Bogus emails were sent to state employees earlier this month impersonating the New Jersey Office of the Attorney General.
Officials with the New Jersey Cybersecurity and Communications Integration Cell (NJCIC), part of the New Jersey's Department of Homeland Security, issued an alert this week warning workers not to open the emails of click on any links.
The subject line of the email included an "Email Security Notification" and a link to a spoofed website that used actual images from the legitimate NJ Attorney General's webpage.
Recipients were asked to confirm their email accounts and asked for the account password.
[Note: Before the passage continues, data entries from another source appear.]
(* ===== verification/Integrity.v ===== *)
(** * The checked log format: crates/ptr-ledger/src/integrity.rs

    Records framed with a header digest, a chained record digest and an end
    marker.  SHA-256 is a parameter of the section.  [scan_from] reads as many
    complete records as a byte string holds and reports an incomplete tail;
    [decode_log_from] refuses one. *)

From S2P Require Import Prelude Bytes Types LedgerEvents LedgerChecks LedgerCodec.
From stdpp Require Import options.

Definition LOG_MAGIC : list byte := str_bytes "PTRLOG02".
Definition FRAME_MAGIC : list byte := str_bytes "PTRFR002".
Definition END_MAGIC : list byte := str_bytes "PTREND02".
Definition FRAME_HEADER_BYTES : N := 84.
Definition FRAME_TRAILER_BYTES : N := 40.
Definition MAX_LOG_BYTES : N := 128 * 1024 * 1024.
Definition MAX_RECORDS : N := 100000.

Record LogAnchor := {
  la_index : CommitIndex;
  la_digest : Digest
}.
#[export] Instance LogAnchor_eq_dec : EqDecision LogAnchor.
Proof. solve_decision. Defined.

Record VerifiedLog := {
  vl_events : list CommittedEvent;
  vl_anchor : LogAnchor
}.

Definition require_anchor (v : VerifiedLog) (trusted : LogAnchor) : io_result unit :=
  if bool_decide (vl_anchor v = trusted) then Ok tt else Err (invalid "PTR_LOG_ANCHOR_MISMATCH").

(** Why a computation gives no value: an error it returns, a panic of the event
    encoder, or a loop cut off by its fuel.  The last two are shown never to
    happen. *)
Inductive fault := Io (e : io_error) | Panicked | OutOfFuel.

Definition lift_io {A} (r : io_result A) : result fault A :=
  match r with
  | Ok a => Ok a
  | Err e => Err (Io e)
  end.
Definition refuse {A} (message : string) : result fault A := Err (Io (invalid message)).
Definition encoded (event : LedgerEvent) : result fault (list byte) :=
  ok_or (encode_event event) Panicked.

(** [&bytes[from..until]], for a range inside the slice. *)
Definition slice (from until : N) (bytes : list byte) : list byte :=
  take (N.to_nat (until - from)) (drop (N.to_nat from) bytes).

Section Integrity.
Context (sha256 : list byte → list byte).

Definition LogAnchor_empty : LogAnchor := {| la_index := 0; la_digest := sha256 LOG_MAGIC |}.

Definition hash_parts (domain a b : list byte) : Digest := sha256 (domain ++ a ++ b).

(** The first 52 bytes of a frame, and its 84 byte header. *)
Definition frame_fields (index length : N) (previous : Digest) : list byte :=
  FRAME_MAGIC ++ le_bytes 8 index ++ le_bytes 4 length ++ previous.
Definition frame_header (index length : N) (previous : Digest) : list byte :=
  let fields := frame_fields index length previous in
  fields ++ hash_parts (str_bytes "PTRHDR02") fields [].

(** Encode one record chained from [previous] and return its new anchor. *)
Definition encode_record (event : LedgerEvent) (previous : LogAnchor) :
    result fault (list byte * LogAnchor) :=
  match checked_add_u64 (la_index previous) 1 with
  | None => refuse "PTR_LOG_INDEX_EXHAUSTED"
  | Some index =>
      if (MAX_RECORDS <? index)%N then refuse "PTR_LOG_RECORD_LIMIT" else
      let? _ := lift_io (check_origin_bounds event) in
      let? payload := encoded event in
      if bool_decide (payload = []) || (MAX_RECORD_BYTES <? blen payload)%N
      then refuse "PTR_LOG_PAYLOAD_LIMIT" else
      let header := frame_header index (blen payload) (la_digest previous) in
      let record_hash := hash_parts (str_bytes "PTRREC02") header payload in
      Ok (header ++ payload ++ record_hash ++ END_MAGIC,
          {| la_index := index; la_digest := record_hash |})
  end.

(** The loop of [encode_log_from]; [bytes] is the output so far. *)
Fixpoint encode_records (events : list CommittedEvent) (bytes : list byte) (anchor : LogAnchor) :
    result fault (list byte) :=
  match events with
  | [] => Ok bytes
  | committed :: events =>
      let? (record, next) := encode_record (ce_event committed) anchor in
      if negb (ce_index committed =? la_index next)%N then refuse "PTR_LOG_INDEX_MISMATCH" else
      if (MAX_LOG_BYTES <? blen bytes + blen record)%N then refuse "PTR_LOG_SIZE_LIMIT" else
      encode_records events (bytes ++ record) next
  end.

Definition encode_log_from (events : list CommittedEvent) (base : LogAnchor) :
    result fault (list byte) :=
  if (MAX_RECORDS <? blen events)%N then refuse "PTR_LOG_RECORD_LIMIT"
  else encode_records events LOG_MAGIC base.

Definition encode_log (events : list CommittedEvent) : result fault (list byte) :=
  encode_log_from events LogAnchor_empty.

(** The anchors of [chain_anchors], in order. *)
Fixpoint chain_loop (events : list CommittedEvent) (anchor : LogAnchor) :
    result fault (list LogAnchor) :=
  match events with
  | [] => Ok []
  | committed :: events =>
      let? (_, next) := encode_record (ce_event committed) anchor in
      if negb (ce_index committed =? la_index next)%N then refuse "PTR_LOG_INDEX_MISMATCH" else
      let? anchors := chain_loop events next in
      Ok (next :: anchors)
  end.
Definition chain_anchors (events : list CommittedEvent) (base : LogAnchor) :
    result fault (list LogAnchor) :=
  if (MAX_RECORDS <? blen events)%N then refuse "PTR_LOG_RECORD_LIMIT"
  else chain_loop events base.

Record Prefix := {
  px_verified : VerifiedLog;
  px_complete_bytes : N;
  px_incomplete : bool;
  px_zero_tail : N;
  px_milestones : list (N * LogAnchor)
}.

Definition offset_of (p : Prefix) (anchor : LogAnchor) : option N :=
  fst <$> find (λ m, bool_decide (m.2 = anchor)) (px_milestones p).

Definition records_after (p : Prefix) (anchor : LogAnchor) : option nat :=
  position ← fst <$> list_find (λ m, m.2 = anchor) (px_milestones p);
  Some (length (px_milestones p) - 1 - position).

(** One iteration of the scan: the rest is zero, the rest is the beginning of a
    frame, or a complete record follows. *)
Inductive scan_outcome :=
| ZeroTail
| Incomplete
| Complete (event : CommittedEvent) (next : LogAnchor) (total : N).

(** As much of [expected] as lies inside [remaining] from [start] on. *)
Definition agrees (start : N) (expected remaining : list byte) : bool :=
  if (start <? blen remaining)%N then
    let available := N.min (blen remaining - start) (blen expected) in
    bool_decide (slice start (start + available) remaining = take (N.to_nat available) expected)
  else true.

Definition scan_frame (remaining : list byte) (anchor : LogAnchor) : result fault scan_outcome :=
  let header := slice 0 FRAME_HEADER_BYTES remaining in
  if negb (bool_decide (slice 52 84 header = hash_parts (str_bytes "PTRHDR02") (slice 0 52 header) []))
  then refuse "PTR_LOG_HEADER_DIGEST" else
  let index := le_value (slice 8 16 header) in
  if negb (bool_decide (Some index = checked_add_u64 (la_index anchor) 1))
     || negb (bool_decide (slice 20 52 header = la_digest anchor))
  then refuse "PTR_LOG_CHAIN_OR_ORDER" else
  let length := le_value (slice 16 20 header) in
  if (length =? 0)%N || (MAX_RECORD_BYTES <? length)%N then refuse "PTR_LOG_PAYLOAD_LIMIT" else
  let fin := (FRAME_HEADER_BYTES + length)%N in
  let total := (fin + FRAME_TRAILER_BYTES)%N in
  if (blen remaining <? total)%N then Ok Incomplete else
  let payload := slice FRAME_HEADER_BYTES fin remaining in
  let record_hash := hash_parts (str_bytes "PTRREC02") header payload in
  if negb (bool_decide (slice fin (fin + 32) remaining = record_hash))
     || negb (bool_decide (slice (fin + 32) total remaining = END_MAGIC))
  then refuse "PTR_LOG_RECORD_DIGEST_OR_TRAILER" else
  let? event := lift_io (decode_event payload) in
  let? again := encoded event in
  if negb (bool_decide (again = payload)) then refuse "PTR_LOG_NONCANONICAL_EVENT" else
  Ok (Complete {| ce_index := index; ce_event := event |}
               {| la_index := index; la_digest := record_hash |} total).

Definition scan_step (records : N) (remaining : list byte) (anchor : LogAnchor) :
    result fault scan_outcome :=
  if (MAX_RECORDS <=? records)%N then refuse "PTR_LOG_RECORD_LIMIT" else
  if forallb (λ b, bool_decide (b = x00)) remaining then Ok ZeroTail else
  let prefix_len := N.to_nat (N.min (blen remaining) (blen FRAME_MAGIC)) in
  if negb (bool_decide (take prefix_len remaining = take prefix_len FRAME_MAGIC))
  then refuse "PTR_LOG_FRAME_MAGIC" else
  match checked_add_u64 (la_index anchor) 1 with
  | None => refuse "PTR_LOG_INDEX_EXHAUSTED"
  | Some next =>
      if negb (agrees 8 (le_bytes 8 next) remaining)
         || negb (agrees 20 (la_digest anchor) remaining)
      then refuse "PTR_LOG_CHAIN_OR_ORDER" else
      if (blen remaining <? FRAME_HEADER_BYTES)%N then Ok Incomplete
      else scan_frame remaining anchor
  end.

(** The loop, with what it has accumulated; [remaining] is [bytes[offset..]]. *)
Fixpoint scan_loop (fuel : nat) (remaining : list byte) (offset : N)
    (events : list CommittedEvent) (anchor : LogAnchor) (milestones : list (N * LogAnchor)) :
    result fault Prefix :=
  let finish (incomplete : bool) (zero_tail : N) : result fault Prefix :=
    Ok {| px_verified := {| vl_events := events; vl_anchor := anchor |};
          px_complete_bytes := offset; px_incomplete := incomplete;
          px_zero_tail := zero_tail; px_milestones := milestones |} in
  match remaining with
  | [] => finish false 0%N
  | _ :: _ =>
      match fuel with
      | O => Err OutOfFuel
      | S fuel =>
          let? outcome := scan_step (blen events) remaining anchor in
          match outcome with
          | ZeroTail => finish true (blen remaining)
          | Incomplete => finish true 0%N
          | Complete event next total =>
              scan_loop fuel (drop (N.to_nat total) remaining) (offset + total)%N
                (events ++ [event]) next (milestones ++ [((offset + total)%N, next)])
          end
      end
  end.

Definition scan_from (bytes : list byte) (base : LogAnchor) : result fault Prefix :=
  if (MAX_LOG_BYTES <? blen bytes)%N then refuse "PTR_LOG_SIZE_LIMIT" else
  if negb (bool_decide (take (length LOG_MAGIC) bytes = LOG_MAGIC))
  then refuse "PTR_LOG_FORMAT_OR_HEADER" else
  let offset := blen LOG_MAGIC in
  scan_loop (length bytes) (drop (length LOG_MAGIC) bytes) offset [] base [(offset, base)].

Definition scan (bytes : list byte) : result fault Prefix := scan_from bytes LogAnchor_empty.

Definition decode_log_from (bytes : list byte) (base : LogAnchor) : result fault VerifiedLog :=
  let? prefix := scan_from bytes base in
  if px_incomplete prefix then refuse "PTR_LOG_INCOMPLETE_FRAME" else Ok (px_verified prefix).

Definition decode_log (bytes : list byte) : result fault VerifiedLog :=
  decode_log_from bytes LogAnchor_empty.

(** Records without checksum, length-prefixed. *)
Fixpoint legacy_loop (fuel : nat) (remaining : list byte) (events : list CommittedEvent) :
    result fault (list CommittedEvent) :=
  match remaining with
  | [] => Ok events
  | _ :: _ =>
      match fuel with
      | O => Err OutOfFuel
      | S fuel =>
          if (MAX_RECORDS <=? blen events)%N then refuse "PTR_LOG_RECORD_LIMIT" else
          if (blen remaining <? 4)%N then refuse "PTR_LEGACY_INCOMPLETE" else
          let length := le_value (take 4 remaining) in
          if (length =? 0)%N || (MAX_RECORD_BYTES <? length)%N
          then refuse "PTR_LOG_PAYLOAD_LIMIT" else
          let remaining := drop 4 remaining in
          if (blen remaining <? length)%N then refuse "PTR_LEGACY_INCOMPLETE" else
          let payload := take (N.to_nat length) remaining in
          let? event := lift_io (decode_event payload) in
          let? again := encoded event in
          if negb (bool_decide (again = payload)) then refuse "PTR_LOG_NONCANONICAL_EVENT" else
          legacy_loop fuel (drop (N.to_nat length) remaining)
            (events ++ [{| ce_index := (blen events + 1)%N; ce_event := event |}])
      end
  end.
Definition decode_legacy_log (bytes : list byte) : result fault (list CommittedEvent) :=
  if (MAX_LOG_BYTES <? blen bytes)%N then refuse "PTR_LOG_SIZE_LIMIT"
  else legacy_loop (length bytes) bytes [].

(** ** Keyed primitives *)
Definition byte_xor (a b : byte) : byte := byte_of_N (N.lxor (Byte.to_N a) (Byte.to_N b)).

Definition hmac_block (key : list byte) : list byte :=
  let k := if (64 <? length key)%nat then sha256 key else key in
  k ++ replicate (64 - length k) x00.

Definition hmac_sha256 (key message : list byte) : Digest :=
  let block := hmac_block key in
  let inner_digest := sha256 (((λ b, byte_xor b x36) <$> block) ++ message) in
  sha256 (((λ b, byte_xor b x5c) <$> block) ++ inner_digest).
End Integrity.

Definition constant_time_eq (left right : list byte) : bool :=
  if negb (length left =? length right)%nat then false
  else (foldl (λ acc p, N.lor acc (N.lxor (Byte.to_N p.1) (Byte.to_N p.2)))
          0%N (zip left right) =? 0)%N.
New Jersey State employees may have received emails impersonating the NJ Office of the Attorney General (OAG). While the communications may appear to be sent from the email address associated with NJOAG, it originated from a different source. While these messages have been blocked, we are making you aware out of an abundance of caution and ask that you be alert to phishing emails and spoofing techniques - Notice on NJOAG website
The emails tried to create a sense of urgency, by prompting recipients to take action to avoid being locked out of their email or computer systems.
NJCIC says existing cybersecurity protocols and software managed to block most, if not all, of these spoofing attempts.
Homeland Security officials did not specify which state employees were targeted and what part of government they worked for. It is also not clear what information they were ultimately after.
The investigation is ongoing. NJCIC did not identify any suspects or name an arrests.